• **What needs to be done**
All lines from the line containing "destruct (p x);" up to and including the last line of the entries must be written out exactly, with no others.

[Stored items]
○ ○ ○ ○
(* ===== verification/DbRel.v ===== *)
(** * DbRel: relations on the schema

    The schema's invariant [db_wf] (primary keys, unique columns, foreign keys)
    and the relation [agree_outside] (nothing outside a tenant scope has changed),
    with the lemmas saying which statements keep them. Repositories compose these
    through [evolves]. *)

From S2P Require Import Prelude Models OrgScope Db.

(** ** Row lists *)

Lemma in_rows_del {A} (p : A -> bool) x l : In x (rows_del p l) <-> In x l /\ p x = false.
Proof. unfold rows_del. by rewrite filter_In, negb_true_iff. Qed.

Lemma in_rows_upd {A} (p : A -> bool) f x l :
  In x (rows_upd p f l) <-> exists y, In y l /\ x = if p y then f y else y.
Proof. unfold rows_upd. rewrite in_map_iff. naive_solver. Qed.

Lemma map_rows_upd {A B} (g : A -> B) (p : A -> bool) f l :
  (forall x, g (f x) = g x) -> List.map g (rows_upd p f l) = List.map g l.
Proof.
  intros H. unfold rows_upd. rewrite map_map. apply map_ext. intros x. by destruct (p x).
Qed.

Lemma NoDup_map_filter {A B} (g : A -> B) (p : A -> bool) l :
  NoDup (List.map g l) -> NoDup (List.map g (List.filter p l)).
Proof.
  induction l as [|x l IH]; simpl; [done|]. rewrite NoDup_cons. intros [Hx Hl].
  destruct (p x); simpl; [|by apply IH]. constructor; [|by apply IH].
  intros Hin. apply Hx. rewrite list_elem_of_In, in_map_iff in *.
  destruct Hin as (y & <- & Hy). apply filter_In in Hy as [Hy _]. eauto.
Qed.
○ ○ ○ ○
• **Response to this task**
  destruct (p x); simpl; [|by apply IH]. constructor; [|by apply IH].
  intros Hin. apply Hx. rewrite list_elem_of_In, in_map_iff in *.
  destruct Hin as (y & <- & Hy). apply filter_In in Hy as [Hy _]. eauto.
Qed.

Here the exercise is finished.